Monday, August 2, 2010

A minor irritation

When we took son to the hospital last week, he had to go for an x-ray. This is always good for a laugh as his spine shape and heart totally obscure his left lung - where the problem always is, and the hospital can't get the plates in between him and his moulded wheelchair - the shape of his spine means lying on the bed is out.

This time was even better. The Medical Assessment Unit was heaving and grossly undermanned. But they had to call a porter (who wasn't familiar with driving his attendant controlled, powered wheelchair) and insisted on sending a nursing assistant escort as well (who hadn't been told why she was needed). So off we trundled in convoy, with me driving the wheelchair, wife managing the suction, porter in front feeling like a spare part and nursing assistant behind wondering why she was there. They were very nice people and it wasn't their fault - but we really did know where x-ray was.

Why they hadn't provided a siren and a couple of motorcycle outriders was not explained.


  1. Hi Ned.

    Apologies for not getting back to you sooner.

    I have read your suggested reading and I am appalled by it! There appears to be no provision (or understanding) of the needs of those with physical/learning difficulties within the NHS hospital setting.

    I work within mental health and realise that the NHS is ill-equipped to deal with those who have 'management problems.' Our usual response if contacted by a doctor and asked "How do you manage this patient?" is "Send them home!"

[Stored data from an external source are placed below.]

(** The three stages of [init_metadata_dir]: the existence check, the
    nesting check, and the creation or reset followed by the README. *)
Lemma init_metadata_dir_unfold w reset fs :
  init_metadata_dir w reset fs =
  if negb (path_exists fs w)
  then (Raised (IOError (not_exist_message w)), fs)
  else if str_truthy (find_enclosing_workspace fs w)
          && negb (bool_decide (find_enclosing_workspace fs w = Some w))
  then (Raised (IOError (nested_message w
                           (py_str (find_enclosing_workspace fs w)))), fs)
  else
    bind (if path_exists fs (join w METADATA_DIR_NAME)
          then (if reset
                then bind (shutil_rmtree (join w METADATA_DIR_NAME))
                       (λ _, os_mkdir (join w METADATA_DIR_NAME))
                else ret tt)
          else os_mkdir (join w METADATA_DIR_NAME))
      (λ _, write_file (Some (join (join w METADATA_DIR_NAME) "README"))
              METADATA_README_TEXT) fs.
Proof.
  unfold init_metadata_dir, bind at 1, gets.
  destruct (negb (path_exists fs w)); [done |].
  unfold bind at 1.
  destruct (str_truthy _ && _); [done |].
  rewrite get_paths_no_verb. unfold bind at 1.
  by destruct (path_exists fs (join w METADATA_DIR_NAME)).
Qed.

(** The nesting error is raised when discovery returns a non-empty path
    other than the workspace path; the filesystem stays as it was. *)
Lemma init_metadata_dir_nested w reset fs m :
  path_exists fs w = true →
  find_enclosing_workspace fs w = Some m → m ≠ "" → m ≠ w →
  init_metadata_dir w reset fs = (Raised (IOError (nested_message w m)), fs).
Proof.
  intros Hex Hm Hne Hw. rewrite init_metadata_dir_unfold, Hex, Hm. simpl.
  apply is_empty_false in Hne. rewrite Hne. simpl.
  rewrite bool_decide_false by congruence. done.
Qed.

(** No nesting error when discovery finds nothing, the workspace path
    itself, or the empty path: the checks are passed and the creation
    stage is entered. *)
Lemma init_metadata_dir_passes w reset fs :
  path_exists fs w = true →
  find_enclosing_workspace fs w = None
  ∨ find_enclosing_workspace fs w = Some w
  ∨ find_enclosing_workspace fs w = Some "" →
  init_metadata_dir w reset fs =
    bind (if path_exists fs (join w METADATA_DIR_NAME)
          then (if reset
                then bind (shutil_rmtree (join w METADATA_DIR_NAME))
                       (λ _, os_mkdir (join w METADATA_DIR_NAME))
                else ret tt)
          else os_mkdir (join w METADATA_DIR_NAME))
      (λ _, write_file (Some (join (join w METADATA_DIR_NAME) "README"))
              METADATA_README_TEXT) fs.
Proof.
  intros Hex Hm. rewrite init_metadata_dir_unfold, Hex.
  destruct Hm as [-> | [-> | ->]]; [reflexivity | | reflexivity].
  case_bool_decide; [| done].
  by destruct (str_truthy (Some w)).
Qed.
(** X20.  [pretty_size] shows a size to the nearest whole unit, ties
    going to the even number.  Below 1024 bytes (negative sizes
    included) it shows the number itself in B.  From [1024 ^ k] up to
    [1024 ^ (k + 1)], for the units KiB to TiB, it shows
    [n / 1024 ^ k] rounded half-to-even, which is within half a unit
    of [n] and lies between 1 and 1024; it shows 1024 of the unit,
    not 1 of the next, for the top half unit of each range.  From
    [1024 ^ 5] on it shows pebibytes with one decimal, rounded
    half-to-even.  (Sizes below 2^53 bytes.) *)
Theorem pretty_size_rounds_to_nearest :
  (forall n : Z,
      - 2 ^ 53 < n < 1024 -> pretty_size n = Some (pretty n +:+ " B"))
  /\ (forall (n k : Z) (unit : string),
        In (k, unit) [(1, "KiB"); (2, "MiB"); (3, "GiB"); (4, "TiB")] ->
        1024 ^ k <= n < 1024 ^ (k + 1) ->
        let shown := round_half_even n (1024 ^ k) in
        pretty_size n = Some (pretty shown +:+ " " +:+ unit)
        /\ 1 <= shown <= 1024
        /\ - 1024 ^ k <= 2 * (shown * 1024 ^ k - n) <= 1024 ^ k
        /\ (shown = 1024 <-> 2 * 1024 ^ (k + 1) - 1024 ^ k <= 2 * n))
  /\ (forall n : Z,
        1024 ^ 5 <= n < 2 ^ 53 ->
        let tenths := round_half_even (10 * n) (1024 ^ 5) in
        pretty_size n
        = Some (pretty (tenths `div` 10) +:+ "." +:+ pretty (tenths `mod` 10)
                +:+ " PiB")
        /\ 10 <= tenths
        /\ - 1024 ^ 5 <= 2 * (tenths * 1024 ^ 5 - 10 * n) <= 1024 ^ 5).
Proof.
  split; [|split].
  - intros n Hn. unfold pretty_size. cbn [pretty_size_from lt_1024].
    destruct (Z.ltb_spec n 1024); [|lia].
    unfold format_0f, float_of_int. rewrite round53_small by lia.
    destruct (Z.ltb_spec (Z.abs n) (2 ^ 1024)) as [_|Hbig]; [reflexivity|].
    assert (2 ^ 53 <= 2 ^ 1024) by (apply Z.pow_le_mono_r; lia). lia.
  - intros n k unit Hk Hn shown.
    assert (Hshown :
      1 <= shown <= 1024
      /\ - 1024 ^ k <= 2 * (shown * 1024 ^ k - n) <= 1024 ^ k
      /\ (shown = 1024 <-> 2 * 1024 ^ (k + 1) - 1024 ^ k <= 2 * n)).
    { assert (Hk' : 1 <= k <= 4).
      { destruct Hk as [[= <- _]|[[= <- _]|[[= <- _]|[[= <- _]|[]]]]]; lia. }
      assert (Hu : 0 < 1024 ^ k) by (apply Z.pow_pos_nonneg; lia).
      rewrite Z.pow_add_r, Z.pow_1_r in * by lia.
      destruct (round_half_even_near n (1024 ^ k) Hu) as (Hnear & Hq & Hup).
      fold shown in Hnear, Hq, Hup.
      pose proof (Z.div_mod n (1024 ^ k) ltac:(lia)) as Hdm.
      pose proof (Z.mod_pos_bound n (1024 ^ k) Hu) as Hr.
      assert (1 <= n `div` 1024 ^ k <= 1023) as Hquot.
      { split.
        - apply Z.div_le_lower_bound; lia.
        - apply Z.lt_succ_r. apply Z.div_lt_upper_bound; lia. }
      split; [lia|]. split; [exact Hnear|]. split.
      - intros H1024. assert (shown = n `div` 1024 ^ k + 1) as Hs by lia.
        apply Hup in Hs as [Hhalf _]. nia.
      - intros Htop.
        assert (n `div` 1024 ^ k = 1023) as Hq1023 by nia.
        assert (shown = n `div` 1024 ^ k + 1) as Hs; [|lia].
        apply Hup. split; [nia|]. intros _. by rewrite Hq1023. }
    split; [|exact Hshown]. subst shown.
    assert (Hsmall : 1024 <= n < 2 ^ 53).
    { destruct Hk as [[= <- _]|[[= <- _]|[[= <- _]|[[= <- _]|[]]]]];
        (change (2 ^ 53) with 9007199254740992);
        [change (1024 ^ 1) with 1024 in Hn; change (1024 ^ (1 + 1)) with 1048576 in Hn
        |change (1024 ^ 2) with 1048576 in Hn;
         change (1024 ^ (2 + 1)) with 1073741824 in Hn
        |change (1024 ^ 3) with 1073741824 in Hn;
         change (1024 ^ (3 + 1)) with 1099511627776 in Hn
        |change (1024 ^ 4) with 1099511627776 in Hn;
         change (1024 ^ (4 + 1)) with 1125899906842624 in Hn]; lia. }
    rewrite (pretty_size_scaled n Hsmall).
    destruct Hk as [[= <- <-]|[[= <- <-]|[[= <- <-]|[[= <- <-]|[]]]]].
    + rewrite pretty_size_from_float.
      change (1024 * 1024 ^ 1) with (1024 ^ (1 + 1)).
      destruct (Z.ltb_spec n (1024 ^ (1 + 1))); [reflexivity | lia].
    + rewrite pretty_size_from_float.
      change (1024 * 1024 ^ 1) with (1024 ^ 2).
      destruct (Z.ltb_spec n (1024 ^ 2)); [lia|].
      change (1 + 1) with 2. rewrite pretty_size_from_float.
      change (1024 * 1024 ^ 2) with (1024 ^ (2 + 1)).
      destruct (Z.ltb_spec n (1024 ^ (2 + 1))); [reflexivity | lia].
    + rewrite pretty_size_from_float.
      change (1024 * 1024 ^ 1) with (1024 ^ 2).
      destruct (Z.ltb_spec n (1024 ^ 2)) as [Hlt|_].
      { assert (1024 ^ 2 <= 1024 ^ 3) by (apply Z.pow_le_mono_r; lia). lia. }
      change (1 + 1) with 2. rewrite pretty_size_from_float.
      change (1024 * 1024 ^ 2) with (1024 ^ 3).
      destruct (Z.ltb_spec n (1024 ^ 3)); [lia|].
      change (2 + 1) with 3. rewrite pretty_size_from_float.
      change (1024 * 1024 ^ 3) with (1024 ^ (3 + 1)).
      destruct (Z.ltb_spec n (1024 ^ (3 + 1))); [reflexivity | lia].
    + rewrite pretty_size_from_float.
      change (1024 * 1024 ^ 1) with (1024 ^ 2).
      destruct (Z.ltb_spec n (1024 ^ 2)) as [Hlt|_].
      { assert (1024 ^ 2 <= 1024 ^ 4) by (apply Z.pow_le_mono_r; lia). lia. }
      change (1 + 1) with 2. rewrite pretty_size_from_float.
      change (1024 * 1024 ^ 2) with (1024 ^ 3).
      destruct (Z.ltb_spec n (1024 ^ 3)) as [Hlt|_].
      { assert (1024 ^ 3 <= 1024 ^ 4) by (apply Z.pow_le_mono_r; lia). lia. }
      change (2 + 1) with 3. rewrite pretty_size_from_float.
      change (1024 * 1024 ^ 3) with (1024 ^ 4).
      destruct (Z.ltb_spec n (1024 ^ 4)); [lia|].
      change (3 + 1) with 4. rewrite pretty_size_from_float.
      change (1024 * 1024 ^ 4) with (1024 ^ (4 + 1)).
      destruct (Z.ltb_spec n (1024 ^ (4 + 1))); [reflexivity | lia].
  - intros n Hn tenths.
    assert (Hu : 0 < 1024 ^ 5) by (apply Z.pow_pos_nonneg; lia).
    destruct (round_half_even_near (10 * n) (1024 ^ 5) Hu) as (Hnear & Hq & _).
    fold tenths in Hnear, Hq.
    split; [|split; [|exact Hnear]].
    + assert (Hsmall : 1024 <= n < 2 ^ 53).
      { change (1024 ^ 5) with 1125899906842624 in Hn. lia. }
      rewrite (pretty_size_scaled n Hsmall).
      assert (Hge : forall j, 1 <= j <= 5 -> 1024 ^ j <= n).
      { intros j Hj. assert (1024 ^ j <= 1024 ^ 5) by (apply Z.pow_le_mono_r; lia).
        lia. }
      rewrite pretty_size_from_float. change (1024 * 1024 ^ 1) with (1024 ^ 2).
      destruct (Z.ltb_spec n (1024 ^ 2)); [pose proof (Hge 2); lia|].
      change (1 + 1) with 2.
      rewrite pretty_size_from_float. change (1024 * 1024 ^ 2) with (1024 ^ 3).
      destruct (Z.ltb_spec n (1024 ^ 3)); [pose proof (Hge 3); lia|].
      change (2 + 1) with 3.
      rewrite pretty_size_from_float. change (1024 * 1024 ^ 3) with (1024 ^ 4).
      destruct (Z.ltb_spec n (1024 ^ 4)); [pose proof (Hge 4); lia|].
      change (3 + 1) with 4.
      rewrite pretty_size_from_float. change (1024 * 1024 ^ 4) with (1024 ^ 5).
      destruct (Z.ltb_spec n (1024 ^ 5)); [lia|].
      change (4 + 1) with 5. cbn [pretty_size_from format_1f mbind option_bind].
      fold tenths. by rewrite !string_app_assoc.
    + assert (10 <= (10 * n) `div` 1024 ^ 5); [|lia].
      apply Z.div_le_lower_bound; lia.
Qed.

    I also realise - and I am not making excuses here(!) - that hospital wards are not over-run with a glut of nurses! The people we regard as nurses are probably - in the majority of cases - health care assistants. I am not denigrating health care assistants - but they do not have the training and in all probability - neither do the nurses. I can imagine that the 'real' nurses are immensely stressed!

    That aside - I do not think that this has any bearing on your sons case. What we don't understand - we fear! Sad - but true and people tend to back off. This must make you feel totally isolated.

    I can offer no solutions Ned. Society has to be informed of the (hidden) people in our midst. Will it happen? Not for a long time, I think.


    Good people with physical/learning disabilities are well hidden from society and it would appear that the NHS does not recognise their existence. I do not think that this is deliberate - but nevertheless it must be enormously frustrating!

  2. Afraid hospitals aren't good places for people with disabilities. They're geared up to cope with 'normal' people who are ill - insofar as they're funded and staffed however inadequately. Having said that, things like Mencaps 'Death by Indifference' has had an impact and there is an acknowledgment now that they need to do things differently for disabled people. The people are good and do their best in the main but without more of them, better training and the resources to do it, I'm afraid it's going to be a slow job. At least these days we wouldn't be simply attached to a drip, discharged without any training and told to go home and do our best - this really happened to us 20 years ago. I can't imagine it would now.